Mesin Sensor Internet, Hati-hati Pengguna Kena 'Profiling'

Deputi Direktur Riset Elsam, Wahyudi Djafar
Sumber :
  • Dokumen Elsam

VIVA – Kementerian Komunikasi dan Informatika telah mengumumkan pemenang pengadaan mesin sensor internet. Mesin tersebut nantinya dimanfaatkan untuk mendukung pemblokiran konten negatif di internet. 

Dalam keterangannya, Kominfo meminta masyarakat jangan khawatir dan takut dengan mesin sensor internet, sebab mesin ini bukan mesin sadap. 

Mesin sensor akan menjalankan penapisan dengan metode crawling (pencarian) konten negatif. Metode crawling merupakan salah satu dari 10 metode pemblokiran konten internet. Meski Kominfo meminta masyarakat tenang, tak demikian dengan Deputi Direktur Riset Lembaga Studi dan Advokasi Masyarakat (Elsam), Wahyudi Djafar.

Dia mengatakan, metode penapisan crawling sama saja dengan pengumpulan data dengan pengawasan atau surveillance. Metode ini dilakukan dengan cara memonitor situs-situs yang dikunjungi pengguna.

Dengan metode ini mesin akan mengetahui konten negatif mana saja yang dikunjungi pengguna internet, kemudian dilakukan pemblokiran. Dengan cara ini, dipandang rawan menggerus privasi pengguna internet.

"Kalau teknologinya crawling, itu kan secara teknis dilakukan pemantauan terhadap pengguna, jadi ini bisa profiling (pengguna)," ujarnya kepada VIVA.co.id, Rabu 25 Oktober 2017. 

Wahyudi menjelaskan, penerapan mesin sensor yang kabarnya akan dijalankan pada 2018, dan makin kompleks seiring penerapan kewajiban registrasi prabayar pelanggan seluler berbasis Nomor Induk Kependudukan dan e-KTP. 

"Dengan nomor (seluler) terdaftar dengan catatan kependudukannya itu, berpotensi mem-profiling orang dengan mudah. Akses mudah apa saja, mesin crawling bisa profiling, yang targetnya orang," tuturnya. 

Metode crawling itu, menurut Wahyudi, juga akan menciptakan ketakutan bagi pengguna internet. Pengguna yang online bakal merasa was-was, merasa diawasi dan khawatir menjadi korban profiling mesin sensor tersebut.

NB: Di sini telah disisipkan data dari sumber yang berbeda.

(* ===== verification/Hash.v ===== *)
(** * Hash: the string hashes of core/func.hpp

    [str] is the byte string the loop reads, [len] its length: the C loop
    [for(i = 0; i < len; str++, i++)] is a fold over it.  [char] is signed, so
    each byte is read through [s8]; [unsigned int] arithmetic wraps at 2^32. *)

From S2P Require Import Prelude.

(** [*str] *)
Definition chr (b : Z) : Z := s8 b.

Definition RSHash (str : list Z) : Z :=
  let b := 378551 in
  fst (fold_left (fun '(hash, a) c => (u32 (hash * a + chr c), u32 (a * b))) str (0, 63689)).

Definition JSHash (str : list Z) : Z :=
  fold_left (fun hash c =>
    Z.lxor hash (u32 (u32 (Z.shiftl hash 5) + chr c + Z.shiftr hash 2))) str 1315423911.

Definition HighBits : Z := u32 (Z.shiftl 0xFFFFFFFF (32 - 4)).

Definition PJWHash_step (hash c : Z) : Z :=
  let BitsInUnsignedInt := 32 in
  let ThreeQuarters := (BitsInUnsignedInt * 3) / 4 in
  let OneEighth := BitsInUnsignedInt / 8 in
  let hash := u32 (u32 (Z.shiftl hash OneEighth) + chr c) in
  let test := Z.land hash HighBits in
  if test =? 0 then hash
  else Z.land (Z.lxor hash (Z.shiftr test ThreeQuarters)) (u32 (Z.lnot HighBits)).

Definition PJWHash (str : list Z) : Z := fold_left PJWHash_step str 0.

Definition ELFHash_step (hash c : Z) : Z :=
  let hash := u32 (u32 (Z.shiftl hash 4) + chr c) in
  let x := u32 (Z.land hash 0xF0000000) in
  let hash := if x =? 0 then hash else Z.lxor hash (Z.shiftr x 24) in
  Z.land hash (u32 (Z.lnot x)).

Definition ELFHash (str : list Z) : Z := fold_left ELFHash_step str 0.

Definition BKDRHash (str : list Z) : Z :=
  let seed := 131 in fold_left (fun hash c => u32 (u32 (hash * seed) + chr c)) str 0.

Definition SDBMHash (str : list Z) : Z :=
  fold_left (fun hash c =>
    u32 (u32 (u32 (chr c + u32 (Z.shiftl hash 6)) + u32 (Z.shiftl hash 16)) - hash)) str 0.

Definition DJBHash (str : list Z) : Z :=
  fold_left (fun hash c => u32 (u32 (u32 (Z.shiftl hash 5) + hash) + chr c)) str 5381.

Definition DEKHash (str : list Z) : Z :=
  fold_left (fun hash c =>
    u32 (Z.lxor (Z.lxor (u32 (Z.shiftl hash 5)) (Z.shiftr hash 27)) (u32 (chr c))))
    str (u32 (Z.of_nat (length str))).

Definition BPHash (str : list Z) : Z :=
  fold_left (fun hash c => u32 (Z.lxor (u32 (Z.shiftl hash 7)) (u32 (chr c)))) str 0.

Definition FNVHash (str : list Z) : Z :=
  let fnv_prime := 0x811C9DC5 in
  fold_left (fun hash c => Z.lxor (u32 (hash * fnv_prime)) (u32 (chr c))) str 0.

Definition APHash_step (i : nat) (hash c : Z) : Z :=
  Z.lxor hash
    (if Z.land (Z.of_nat i) 1 =? 0
     then Z.lxor (u32 (Z.shiftl hash 7)) (u32 (u32 (chr c) * Z.shiftr hash 3))
     else u32 (Z.lnot (u32 (u32 (Z.shiftl hash 11) + Z.lxor (u32 (chr c)) (Z.shiftr hash 5))))).

Definition APHash (str : list Z) : Z :=
  fst (fold_left (fun '(hash, i) c => (APHash_step i hash c, S i)) str (0xAAAAAAAA, 0%nat)).

(** The Lua wrappers stop the string at its first NUL ([strlen]). *)
Fixpoint c_str (l : list Z) : list Z :=
  match l with
  | [] => []
  | x :: l => if x =? 0 then [] else x :: c_str l
  end.

(** [lua_pushinteger(L, H(str, strlen(str)))] pushes the unsigned value. *)
Definition lua_hash (H : list Z -> Z) (str : list Z) : Z := H (c_str str).

(** ** Ranges *)

Definition word32 (z : Z) : Prop := 0 <= z < 2 ^ 32.

Lemma word32_u32 z : word32 (u32 z).
Proof. apply u32_range. Qed.

Lemma word32_lxor a b : word32 a -> word32 b -> word32 (Z.lxor a b).
Proof. intros. by apply (lxor_bound 32). Qed.

Lemma word32_shiftr a n : 0 <= n -> word32 a -> word32 (Z.shiftr a n).
Proof.
  unfold word32. intros Hn Ha. rewrite Z.shiftr_div_pow2 by done.
  pose proof (Z.pow_pos_nonneg 2 n). split; [apply Z.div_pos; lia|].
  apply Z.le_lt_trans with a; [apply Z.div_le_upper_bound; nia|lia].
Qed.

Lemma word32_land a b : word32 a -> word32 b -> word32 (Z.land a b).
Proof. intros [] ?. by apply (land_bound 32). Qed.

#[export] Hint Resolve word32_u32 word32_lxor word32_land : bytes.

Lemma fold_inv {A B} (P : A -> Prop) (f : A -> B -> A) l a :
  P a -> (forall a b, P a -> P (f a b)) -> P (fold_left f l a).
Proof. revert a. induction l; simpl; auto. Qed.

Lemma word32_const z : (0 <=? z) && (z <? 2 ^ 32) = true -> word32 z.
Proof. unfold word32. rewrite andb_true_iff, Z.leb_le, Z.ltb_lt. lia. Qed.

Ltac word32_fold :=
  match goal with |- word32 (?H _) => unfold H; cbv zeta end;
  apply fold_inv; [apply word32_const; reflexivity|intros; auto 10 with bytes].

(** Every hash of func.hpp is an [unsigned int], whatever bytes it reads. *)
Lemma hashes_word32 str :
  Forall word32 [RSHash str; JSHash str; PJWHash str; ELFHash str; BKDRHash str; SDBMHash str;
    DJBHash str; DEKHash str; BPHash str; FNVHash str; APHash str].
Proof.
  repeat apply Forall_cons_2; [..|apply Forall_nil_2]; try solve [word32_fold].
  - unfold RSHash. cbv zeta. apply (fold_inv (fun p => word32 (fst p))); [by split|].
    intros [] ? ?. simpl. auto with bytes.
  - unfold PJWHash. apply fold_inv; [by split|]. intros h c Hh. unfold PJWHash_step.
    destruct (_ =? 0); auto 10 with bytes. apply word32_land; [|auto with bytes].
    apply word32_lxor; [auto with bytes|]. apply word32_shiftr; [by vm_compute|].
    apply word32_land; auto with bytes. by split.
  - unfold ELFHash. apply fold_inv; [by split|]. intros h c Hh. unfold ELFHash_step.
    destruct (_ =? 0); auto 10 with bytes. apply word32_land; [|auto with bytes].
    apply word32_lxor; [auto with bytes|]. apply word32_shiftr; [lia|auto with bytes].
  - unfold DEKHash. apply fold_inv; auto with bytes.
  - unfold APHash. apply (fold_inv (fun p => word32 (fst p))); [by split|].
    intros [h i] c ?. simpl in *. unfold APHash_step.
    destruct (_ =? 0); auto 10 with bytes.
Qed.

(** ** ELFHash and PJWHash *)

Lemma HighBits_val : HighBits = 0xF0000000.
Proof. reflexivity. Qed.

(** The high nibble of a word, as a mask. *)
Lemma nibble_testbit x i :
  word32 x -> Z.testbit (Z.land x 0xF0000000) i = Z.testbit x i && (28 <=? i).
Proof.
  intros Hx. rewrite Z.land_spec. destruct (Z.testbit x i) eqn:E; [|done]. simpl.
  destruct (Z.lt_ge_cases i 0); [rewrite Z.testbit_neg_r in E by lia; done|].
  destruct (Z.lt_ge_cases i 32); [|rewrite (testbit_high x 32) in E; done].
  assert (F : forallb (fun n => eqb (Z.testbit 0xF0000000 (Z.of_nat n)) (28 <=? Z.of_nat n))
                (seq 0 32) = true) by (vm_compute; reflexivity).
  rewrite forallb_forall in F. specialize (F (Z.to_nat i)). rewrite Z2Nat.id in F by lia.
  apply eqb_prop, F, in_seq. lia.
Qed.

Lemma lnot_mask_testbit m i :
  word32 m -> 0 <= i -> Z.testbit (u32 (Z.lnot m)) i = negb (Z.testbit m i) && (i <? 32).
Proof.
  intros Hm Hi. unfold u32. destruct (Z.ltb_spec i 32).
  - rewrite Z.mod_pow2_bits_low, Z.lnot_spec, andb_true_r by lia. done.
  - rewrite Z.mod_pow2_bits_high, andb_false_r by lia. done.
Qed.

(** Both steps keep the low 28 bits of the shifted hash, with the nibble shifted
    out of it folded in when there is one. *)
Definition nibble_step (hash c : Z) : Z :=
  let h := u32 (u32 (Z.shiftl hash 4) + chr c) in
  Z.land (Z.lxor h (Z.shiftr (Z.land h 0xF0000000) 24)) (2 ^ 28 - 1).

Ltac bit_cases i :=
  destruct (Z.leb_spec 28 i); [|assert (i < 28) by lia].

Lemma ones28_testbit i : 0 <= i -> Z.testbit (2 ^ 28 - 1) i = (i <? 28).
Proof.
  intros. change (2 ^ 28 - 1) with (Z.ones 28). destruct (Z.ltb_spec i 28).
  - apply Z.ones_spec_low. lia.
  - apply Z.ones_spec_high. lia.
Qed.

(** Masking with the complement of the whole nibble, or of its set bits only. *)
Lemma clear_nibble h m :
  word32 h -> word32 m ->
  (forall i, 0 <= i -> Z.testbit m i = (28 <=? i) && (i <? 32) \/
             Z.testbit m i = Z.testbit h i && (28 <=? i)) ->
  Z.land (Z.lxor h (Z.shiftr (Z.land h 0xF0000000) 24)) (u32 (Z.lnot m))
  = Z.land (Z.lxor h (Z.shiftr (Z.land h 0xF0000000) 24)) (2 ^ 28 - 1).
Proof.
  intros Hh Hm H. apply Z.bits_inj'. intros i Hi.
  rewrite !Z.land_spec, Z.lxor_spec, lnot_mask_testbit, ones28_testbit, Z.shiftr_spec,
    nibble_testbit by done.
  specialize (H i Hi). destruct (Z.ltb_spec i 32).
  - destruct (Z.ltb_spec i 28), (Z.leb_spec 28 i); try lia.
    + rewrite !andb_false_r in H. destruct H as [-> | ->]; btauto.
    + rewrite (testbit_high h 32 (i + 24)) by (try done; lia).
      destruct H as [-> | ->]; destruct (Z.testbit h i); reflexivity.
  - rewrite (testbit_high h 32 i), (testbit_high h 32 (i + 24)) by (try done; lia). done.
Qed.

Lemma nibble_zero h :
  word32 h -> Z.land h 0xF0000000 = 0 ->
  h = Z.land (Z.lxor h (Z.shiftr (Z.land h 0xF0000000) 24)) (2 ^ 28 - 1).
Proof.
  intros Hh H0. rewrite H0, Z.shiftr_0_l, Z.lxor_0_r. apply Z.bits_inj'. intros i Hi.
  rewrite Z.land_spec, ones28_testbit by done. destruct (Z.ltb_spec i 28); [by rewrite andb_true_r|].
  rewrite andb_false_r. pose proof (nibble_testbit h i Hh) as N. rewrite H0, Z.bits_0 in N.
  destruct (Z.leb_spec 28 i); [|lia]. by rewrite andb_true_r in N.
Qed.

Lemma PJWHash_step_nibble hash c : PJWHash_step hash c = nibble_step hash c.
Proof.
  unfold PJWHash_step, nibble_step. cbv zeta. change (32 / 8) with 4. change (32 * 3 / 4) with 24.
  rewrite HighBits_val. set (h := u32 (u32 (Z.shiftl hash 4) + chr c)). assert (Hh : word32 h) by apply word32_u32.
  destruct (Z.eqb_spec (Z.land h 0xF0000000) 0) as [E|E]; [by apply nibble_zero|].
  apply clear_nibble; [done|by split|]. intros i Hi. left.
  change 0xF0000000 with (Z.land (2 ^ 32 - 1) 0xF0000000).
  rewrite nibble_testbit by (by split). rewrite andb_comm. f_equal.
  change (2 ^ 32 - 1) with (Z.ones 32). destruct (Z.ltb_spec i 32).
  - apply Z.ones_spec_low. lia.
  - apply Z.ones_spec_high. lia.
Qed.

Lemma ELFHash_step_nibble hash c : ELFHash_step hash c = nibble_step hash c.
Proof.
  unfold ELFHash_step, nibble_step. cbv zeta. set (h := u32 (u32 (Z.shiftl hash 4) + chr c)).
  assert (Hh : word32 h) by apply word32_u32.
  assert (Hx : word32 (Z.land h 0xF0000000)) by (apply word32_land; [done|by split]).
  rewrite (u32_id (Z.land h _)) by done.
  destruct (Z.eqb_spec (Z.land h 0xF0000000) 0) as [E|E].
  - rewrite E at 1. rewrite <- nibble_zero by done. change (u32 (Z.lnot 0)) with (Z.ones 32).
    rewrite Z.land_ones by lia. apply Z.mod_small. done.
  - apply clear_nibble; [done..|]. intros i Hi. right. by apply nibble_testbit.
Qed.

Lemma nibble_step_bound hash c : 0 <= nibble_step hash c < 2 ^ 28.
Proof.
  unfold nibble_step. rewrite land_ones_mod by lia. apply Z.mod_pos_bound. lia.
Qed.

(** [PJWHash] and [ELFHash] of func.hpp, written differently, are one
    function, and its values fit in 28 bits. *)
Lemma PJWHash_ELFHash str : PJWHash str = ELFHash str /\ 0 <= ELFHash str < 2 ^ 28.
Proof.
  unfold PJWHash, ELFHash. split.
  - generalize 0. induction str as [|c str IH]; intros h; [done|]. simpl.
    by rewrite PJWHash_step_nibble, ELFHash_step_nibble, IH.
  - apply fold_inv; [lia|]. intros. rewrite ELFHash_step_nibble. apply nibble_step_bound.
Qed.

(** ** Polynomial hashes *)

(** The hash of [str] as a polynomial in [m] with start value [h0], modulo 2^32. *)
Definition poly_hash (m h0 : Z) (str : list Z) : Z :=
  fold_left (fun h c => u32 (h * m + chr c)) str h0.

Lemma fold_left_ext {A B} (f g : A -> B -> A) l a :
  (forall a b, f a b = g a b) -> fold_left f l a = fold_left g l a.
Proof. intros H. revert a. induction l; intros; simpl; [done|]. by rewrite H. Qed.

Lemma u32_add_l a b : u32 (u32 a + b) = u32 (a + b).
Proof. unfold u32. apply Zplus_mod_idemp_l. Qed.
Lemma u32_add_r a b : u32 (a + u32 b) = u32 (a + b).
Proof. unfold u32. apply Zplus_mod_idemp_r. Qed.
Lemma u32_sub_l a b : u32 (u32 a - b) = u32 (a - b).
Proof. unfold u32. apply Zminus_mod_idemp_l. Qed.

(** [BKDRHash], [DJBHash] and [SDBMHash] are polynomial hashes: their shifts
    and subtractions compute multiplication by 131, 33 and 65599 modulo 2^32. *)
Lemma polynomial_hashes str :
  BKDRHash str = poly_hash 131 0 str /\
  DJBHash str = poly_hash 33 5381 str /\
  SDBMHash str = poly_hash 65599 0 str.
Proof.
  unfold BKDRHash, DJBHash, SDBMHash, poly_hash. cbv zeta.
  repeat split; apply fold_left_ext; intros h c;
    rewrite ?Z.shiftl_mul_pow2 by lia; rewrite ?u32_add_l, ?u32_add_r, ?u32_sub_l.
  - done.
  - rewrite <- Z.add_assoc, u32_add_l. f_equal. lia.
  - replace (chr c + u32 (h * 2 ^ 6) + h * 2 ^ 16 - h)
      with (u32 (h * 2 ^ 6) + (chr c + h * 2 ^ 16 - h)) by lia.
    rewrite u32_add_l. f_equal. lia.
Qed.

Hal yang lebih penting lagi, kata Wahyudi, mesin sensor tersebut hadir pada saat aturan dan penerapan penapisan konten negatif di Indonesia masih lemah, baik dalam UU Informasi dan Transaksi Elektronik maupun aturan lainnya.

Dengan kondisi itu, Wahyudi merasa, hingga saat ini tak ada jaminan data privasi warga negara saat berselancar di internet, dilindungi negara. Selain itu, mesin sensor itu apakah bisa memastikan hak atas informasi warga negara bisa terpenuhi.

"Kalau (mesin sensor internet) itu untuk penegakan hukum itu legal, tapi bagaimana memastikan itu hanya untuk penegakan hukum, sedangkan aturan penapisan kami sampai hari ini belum clear," ujarnya.

Belum lama ini Kominfo mengumumkan PT Industri Telekomunikasi Indonesia (Inti) sebagai pemenang dalam lelang pengadaan Peralatan dan Mesin Pengadaan Sistem Monitoring dan Perangkat Pengendali Situs Internet Bermuatan Negatif atau dikenal mesin sensor internet.

PT Inti berhasil menyisihkan 72 peserta melalui pemberian harga penawaran sekitar Rp198,611 miliar dan harga terkoreksi Rp194,059 miliar dengan skor harga 70 dan skor akhir 94. Nilai pagu dari proyek ini sekitar Rp211,8 miliar, sedangkan harga perkiraan sendiri (HPS) pada kisaran Rp211,87 miliar.